▶ Your assignment:
Give every line of the listing word for word, beginning at the first and including the line with "queue h2 l2" as the last.

=-=-=

(** ** The theorems at sample schemas *)

(** The three policies on the schema that already holds the exclusive test
    ["x"]: replacement by [f2], stacking of two tests ["y"], and one copy
    of ["x"] running [f1] after registering it again. *)
Lemma test_coexistence_witness :
  (∃ l' h' q',
     test (user_config "x" true 2) 2 exclusive_pair_heap = Ok (l', h') ∧
     queue h' l' = Some q' ∧
     named (Some "x") q' =
       [createValidation (normalize (user_config "x" true 2))] ∧
     test_fn (OPTIONS (createValidation (normalize (user_config "x" true 2))))
       = Some (UserFn 2)) ∧
  (∃ l1 h1 l2 h2 pre,
     test (user_config "y" false 1) 2 exclusive_pair_heap = Ok (l1, h1) ∧
     test (user_config "y" false 2) l1 h1 = Ok (l2, h2) ∧
     queue h2 l2 =
       Some (pre ++ [createValidation (normalize (user_config "y" false 1));
                     createValidation (normalize (user_config "y" false 2))])) ∧
  (∃ l' h' q',
     test (user_config "x" false 1) 2 exclusive_pair_heap = Ok (l', h') ∧
     queue h' l' = Some q' ∧
     copies (Some "x") (Some (UserFn 1)) q' =
       [createValidation (normalize (user_config "x" false 1))]).
Proof.
  assert (schema_at exclusive_pair_heap 2 (schema_in exclusive_pair_heap 2)
            [createValidation (normalize (user_config "x" true 1))]
            {["x" := true]}) as Hat.
  { split; [reflexivity|]. split; vm_compute; reflexivity. }
  destruct (test_coexistence _ _ _ _ _ Hat) as (A & B & D).
  split; [|split].
  - exact (A (user_config "x" true 2) (UserFn 2) eq_refl eq_refl
             (or_introl eq_refl)).
  - refine (B (user_config "y" false 1) (user_config "y" false 2)
              (UserFn 1) (UserFn 2) eq_refl eq_refl _ eq_refl eq_refl eq_refl).
    discriminate.
  - refine (D (user_config "x" false 1) (UserFn 1) eq_refl _).
    simpl. discriminate.
Defined.

(** [clone] of a schema outside a window that holds another schema in its
    [_meta]. *)
Lemma clone_correct_witness :
  ∃ l' h' s',
    clone 1 nested_heap = Ok (l', h') ∧ l' ≠ 1 ∧
    schema_at h' l' s' [] ∅ ∧
    ("child", VSchema 0) ∈ _meta s' ∧
    ∀ ts, ∃ h'',
      put_array (tests s') ts h' = Ok (tt, h'') ∧
      queue h'' l' = Some ts ∧ queue h'' 1 = Some [].
Proof.
  assert (schema_at nested_heap 1 parent_schema [] ∅) as Hat.
  { split; [reflexivity|]. split; reflexivity. }
  destruct (clone_correct _ _ _ _ _ Hat) as (_ & Hcopy).
  destruct (Hcopy eq_refl)
    as (l' & h' & s' & E & Hne & _ & _ & Hat' & _ & _ & Hnested & Hrest).
  exists l', h', s'. split; [exact E|]. split; [exact Hne|].
  split; [exact Hat'|]. split.
  - refine (proj1 (Hnested 0 _) "child" _).
    + discriminate.
    + apply list_elem_of_here.
  - apply Hrest.
Defined.


(** [cast] on the number schema: a string is rejected, a number returned,
    and with [assert: false] the string is returned. *)
Lemma cast_correct_witness :
  cast number_kind 0 (VStr "hello") no_options 1 number_heap
    = Throw (CastTypeError "field" "number" (VStr "hello") (VStr "hello")) ∧
  cast number_kind 0 (VNum 5) no_options 1 number_heap
    = Ok (VNum 5, number_heap) ∧
  cast number_kind 0 (VStr "hello")
    (mkOptions (Some false) None [] [] None None None) 1 number_heap
    = Ok (VStr "hello", number_heap) ∧
  ∃ result,
    _cast number_kind number_schema (VStr "hello") number_heap
      = Ok (result, number_heap).
Proof.
  assert (∀ v o, resolve number_kind 0 v o 1 number_heap
                 = Ok (1, number_heap)) as Hr by reflexivity.
  split; [|split; [|split]].
  - refine (proj1 (proj1 (cast_correct number_kind 0 (VStr "hello")
                            no_options 1 number_heap 1 number_heap
                            number_schema (Hr _ _) eq_refl)
                     (VStr "hello") number_heap eq_refl)
              _ _ eq_refl).
    + discriminate.
    + discriminate.
  - refine (proj1 (proj2 (proj1 (cast_correct number_kind 0 (VNum 5)
                                   no_options 1 number_heap 1 number_heap
                                   number_schema (Hr _ _) eq_refl)
                            (VNum 5) number_heap eq_refl))
              _ _ eq_refl).
    + discriminate.
    + discriminate.
  - exact (proj2 (proj2 (proj1 (cast_correct number_kind 0 (VStr "hello")
                                  (mkOptions (Some false) None [] [] None
                                     None None)
                                  1 number_heap 1 number_heap number_schema
                                  (Hr _ _) eq_refl)
                           (VStr "hello") number_heap eq_refl))
             eq_refl).
  - refine (proj2 (proj2 (cast_correct number_kind 0 (VStr "hello")
                            no_options 1 number_heap 1 number_heap
                            number_schema (Hr _ _) eq_refl)) _).
    intros d. discriminate.
Defined.

(** [cast(undefined)] on the number schema whose default is ["abc"]. *)
Lemma cast_undefined_unchecked_witness :
  isType number_kind number_schema (VStr "abc") = false ∧
  cast number_kind 0 VUndef no_options 1 number_heap
    = Ok (VStr "abc", number_heap) ∧
  ∃ result,
    cast number_kind 0 VUndef no_options 1 number_heap
      = Ok (result, number_heap).
Proof.
  destruct (proj2 (cast_undefined_unchecked number_kind 0 no_options 1
                     number_heap)
              1 number_heap number_schema eq_refl eq_refl)
    as (Hrun & _ & _ & Hret).
  split; [reflexivity|]. split.
  - exact (eq_trans Hrun eq_refl).
  - apply Hret. intros d. discriminate.
Defined.

(** [oneOf] with a literal and a reference, and [notOneOf([2])] on top of
    [oneOf([1, 2, 3])]. *)
Lemma oneOf_notOneOf_witness :
  (∃ l' h' s',
     oneOf [VNum 1; VRef "sibling"] (LocaleMsg "oneOf") 0 mixed_heap
       = Ok (l', h') ∧
     schemas h' !! l' = Some s' ∧
     member (VRef "sibling") (_whitelist s') = true ∧
     member (VRef "sibling") (_blacklist s') = false) ∧
  (∃ l' h' s',
     notOneOf [VNum 2] (LocaleMsg "notOneOf") 2 enum_heap = Ok (l', h') ∧
     schemas h' !! l' = Some s' ∧
     member (VNum 2) (_blacklist s') = true ∧
     member (VNum 2) (_whitelist s') = false).
Proof.
  split.
  - destruct (oneOf_notOneOf mixed_heap 0 mixed_schema [] ∅
                [VNum 1; VRef "sibling"] (LocaleMsg "oneOf")
                (conj eq_refl (conj eq_refl eq_refl)))
      as ((l' & h' & s' & E & Hs & Hall) & _).
    exists l', h', s'. split; [exact E|]. split; [exact Hs|].
    apply Hall. apply list_elem_of_further, list_elem_of_here.
  - destruct (oneOf_notOneOf enum_heap 2 enum_schema [] ∅
                [VNum 2] (LocaleMsg "notOneOf")
                (conj eq_refl (conj eq_refl eq_refl)))
      as (_ & (l' & h' & s' & E & Hs & Hall) & _).
    exists l', h', s'. split; [exact E|]. split; [exact Hs|].
    apply Hall. apply list_elem_of_here.
Defined.

(** Validation of [2] against [mixed().oneOf([1, 2, 3]).notOneOf([2])]. *)
Lemma validate_order_witness :
  ∃ r,
    _validate base (VNum 2) no_options 2 enum_heap = Ok (r, enum_heap) ∧
    ran r `prefix_of` initialTests enum_schema ∧
    err r ≠ [] ∧
    ∃ pre t post,
      initialTests enum_schema = pre ++ t :: post ∧
      ran r = pre ++ [t] ∧ err r = [t].
Proof.
  destruct (validate_order base (VNum 2) no_options enum_heap 2 enum_schema []
              eq_refl eq_refl) as (Hrun & _ & _).
  destruct (Hrun (VNum 2) enum_heap eq_refl) as (r & E & _ & _ & Hfail).
  destruct Hfail as (Hp & _ & Hne & Hab).
  { apply Exists_cons_tl, Exists_cons_hd. reflexivity. }
  destruct (Hab eq_refl) as (pre & t & post & Hi & _ & _ & Hr & He).
  exists r. split; [exact E|]. split; [exact Hp|]. split; [exact Hne|].
  exists pre, t, post. split; [exact Hi|]. split; [exact Hr|exact He].
Defined.

(* ================================================================== *)
(** * Further properties *)

(** ** RefSet *)

Lemma member_add_iff v w s :
  member v (RefSet.add w s) = true ↔ v = w ∨ member v s = true.
Proof.
  destruct v, w; simpl; rewrite !bool_decide_eq_true;
    rewrite ?set_add_elem, ?map_set_fst; naive_solver.
Qed.

Lemma member_delete_iff v w s :
  member v (RefSet.delete w s) = true ↔ v ≠ w ∧ member v s = true.
Proof.
  destruct v, w; simpl; rewrite !bool_decide_eq_true;
    rewrite ?set_delete_elem, ?map_delete_fst; naive_solver.
Qed.

Lemma member_fold_add v ws :
  ∀ s, member v (foldl (λ n w, RefSet.add w n) s ws) = true ↔
       v ∈ ws ∨ member v s = true.
Proof.
  induction ws as [|w ws IH]; intros s; simpl.
  - rewrite elem_of_nil. naive_solver.
  - rewrite IH, member_add_iff, elem_of_cons. naive_solver.
Qed.

Lemma member_fold_delete v ws :
  ∀ s, member v (foldl (λ n w, RefSet.delete w n) s ws) = true ↔
       (v ∉ ws) ∧ member v s = true.
Proof.
  induction ws as [|w ws IH]; intros s; simpl.
  - rewrite elem_of_nil. naive_solver.
  - rewrite IH, member_delete_iff, elem_of_cons. naive_solver.
Qed.

Lemma foldl_snd {A} (f : A → jsval → A) (a : A) (m : list (string * jsval)) :
  foldl (λ n kv, f n kv.2) a m = foldl f a (map snd m).
Proof. revert a. induction m as [|kv m IH]; intros a; simpl; [done|]. apply IH. Qed.

(** In a well-kept set, membership is being among the literals or among the
    stored references. *)
Lemma member_wf v s :
  refset_wf s →
  (member v s = true ↔ v ∈ RefSet.list s ∨ v ∈ map snd (RefSet.refs s)).
Proof.
  intros (_ & _ & Hlit & Hrefs).
  rewrite Forall_forall in Hlit. rewrite Forall_forall in Hrefs.
  assert (∀ k, VRef k ∈ map snd (RefSet.refs s) ↔
               k ∈ map fst (RefSet.refs s)) as Hkey.
  { intros k. rewrite !list_elem_of_fmap. split.
    - intros ([k' v'] & E & Hin). simpl in E. subst v'.
      specialize (Hrefs _ Hin). simpl in Hrefs. simplify_eq.
      by exists (k', VRef k').
    - intros ([k' v'] & E & Hin). simpl in E. subst k'.
      specialize (Hrefs _ Hin). simpl in Hrefs. subst v'.
      by exists (k, VRef k). }
  assert (∀ w, isRef w = false → w ∉ map snd (RefSet.refs s)) as Hnolit.
  { intros w Hw H. apply list_elem_of_fmap in H as ([k' v'] & E & Hin).
    simpl in E. subst v'.
    specialize (Hrefs _ Hin). simpl in Hrefs. subst w. done. }
  destruct v; simpl; rewrite bool_decide_eq_true;
    try (split; [by left|intros [?|H]; [done|by apply Hnolit in H]]).
  rewrite Hkey. split; [by right|]. intros [H|H]; [|done].
  by apply Hlit in H.
Qed.

Lemma member_merge_iff v s newItems removeItems :
  refset_wf newItems → refset_wf removeItems →
  (member v (RefSet.merge newItems removeItems s) = true ↔
   member v removeItems = false ∧
   (member v newItems = true ∨ member v s = true)).
Proof.
  intros Hn Hr. unfold RefSet.merge, RefSet.clone.
  rewrite (foldl_snd (λ n w, RefSet.delete w n)).
  rewrite (foldl_snd (λ n w, RefSet.add w n)).
  rewrite !member_fold_delete, !member_fold_add.
  pose proof (member_wf v newItems Hn) as En.
  pose proof (member_wf v removeItems Hr) as Er.
  assert (member v {| RefSet.list := RefSet.list s;
                      RefSet.refs := RefSet.refs s |} = member v s) as ->
    by by destruct s.
  destruct (member v removeItems) eqn:Em; naive_solver.
Qed.

Lemma map_set_keys k v m :
  map fst (RefSet.map_set k v m) =
    if bool_decide (k ∈ map fst m) then map fst m else map fst m ++ [k].
Proof.
  induction m as [|[k0 v0] m IH]; simpl; [done|].
  destruct (bool_decide (k0 = k)) eqn:E; simpl.
  - apply bool_decide_eq_true in E. subst k0.
    rewrite bool_decide_true; [done|apply list_elem_of_here].
  - apply bool_decide_eq_false in E. rewrite IH.
    destruct (bool_decide (k ∈ map fst m)) eqn:E2.
    + apply bool_decide_eq_true in E2.
      rewrite bool_decide_true; [done|by apply list_elem_of_further].
    + apply bool_decide_eq_false in E2.
      rewrite bool_decide_false; [done|].
      intros [?|?]%elem_of_cons; congruence.
Qed.

Lemma map_delete_keys k m :
  map fst (RefSet.map_delete k m) = filter (λ k', k' ≠ k) (map fst m).
Proof.
  unfold RefSet.map_delete.
  induction m as [|[k0 v0] m IH]; simpl; [done|].
  rewrite !filter_cons. simpl. destruct (decide (k0 ≠ k)); simpl; by rewrite IH.
Qed.

Lemma length_filter_ne {A} `{EqDecision A} (x : A) (l : list A) :
  NoDup l →
  length (filter (λ y, y ≠ x) l) =
    if bool_decide (x ∈ l) then length l - 1 else length l.
Proof.
  induction 1 as [|y l Hy Hnd IH]; simpl; [done|].
  rewrite filter_cons. destruct (decide (y ≠ x)) as [Hne|Heq]; simpl.
  - rewrite IH. destruct (bool_decide (x ∈ l)) eqn:E.
    + apply bool_decide_eq_true in E.
      rewrite bool_decide_true by by apply list_elem_of_further.
      destruct l; [by apply elem_of_nil in E|simpl; lia].
    + apply bool_decide_eq_false in E.
      rewrite bool_decide_false; [done|].
      intros [?|?]%elem_of_cons; congruence.
  - apply dec_stable in Heq. subst y.
    rewrite bool_decide_true by apply list_elem_of_here.
    rewrite IH. rewrite bool_decide_false by done. simpl. lia.
Qed.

=-=-=

▶ Output of the exercise:
(** ** The theorems at sample schemas *)

(** The three policies on the schema that already holds the exclusive test
    ["x"]: replacement by [f2], stacking of two tests ["y"], and one copy
    of ["x"] running [f1] after registering it again. *)
Lemma test_coexistence_witness :
  (∃ l' h' q',
     test (user_config "x" true 2) 2 exclusive_pair_heap = Ok (l', h') ∧
     queue h' l' = Some q' ∧
     named (Some "x") q' =
       [createValidation (normalize (user_config "x" true 2))] ∧
     test_fn (OPTIONS (createValidation (normalize (user_config "x" true 2))))
       = Some (UserFn 2)) ∧
  (∃ l1 h1 l2 h2 pre,
     test (user_config "y" false 1) 2 exclusive_pair_heap = Ok (l1, h1) ∧
     test (user_config "y" false 2) l1 h1 = Ok (l2, h2) ∧
     queue h2 l2 =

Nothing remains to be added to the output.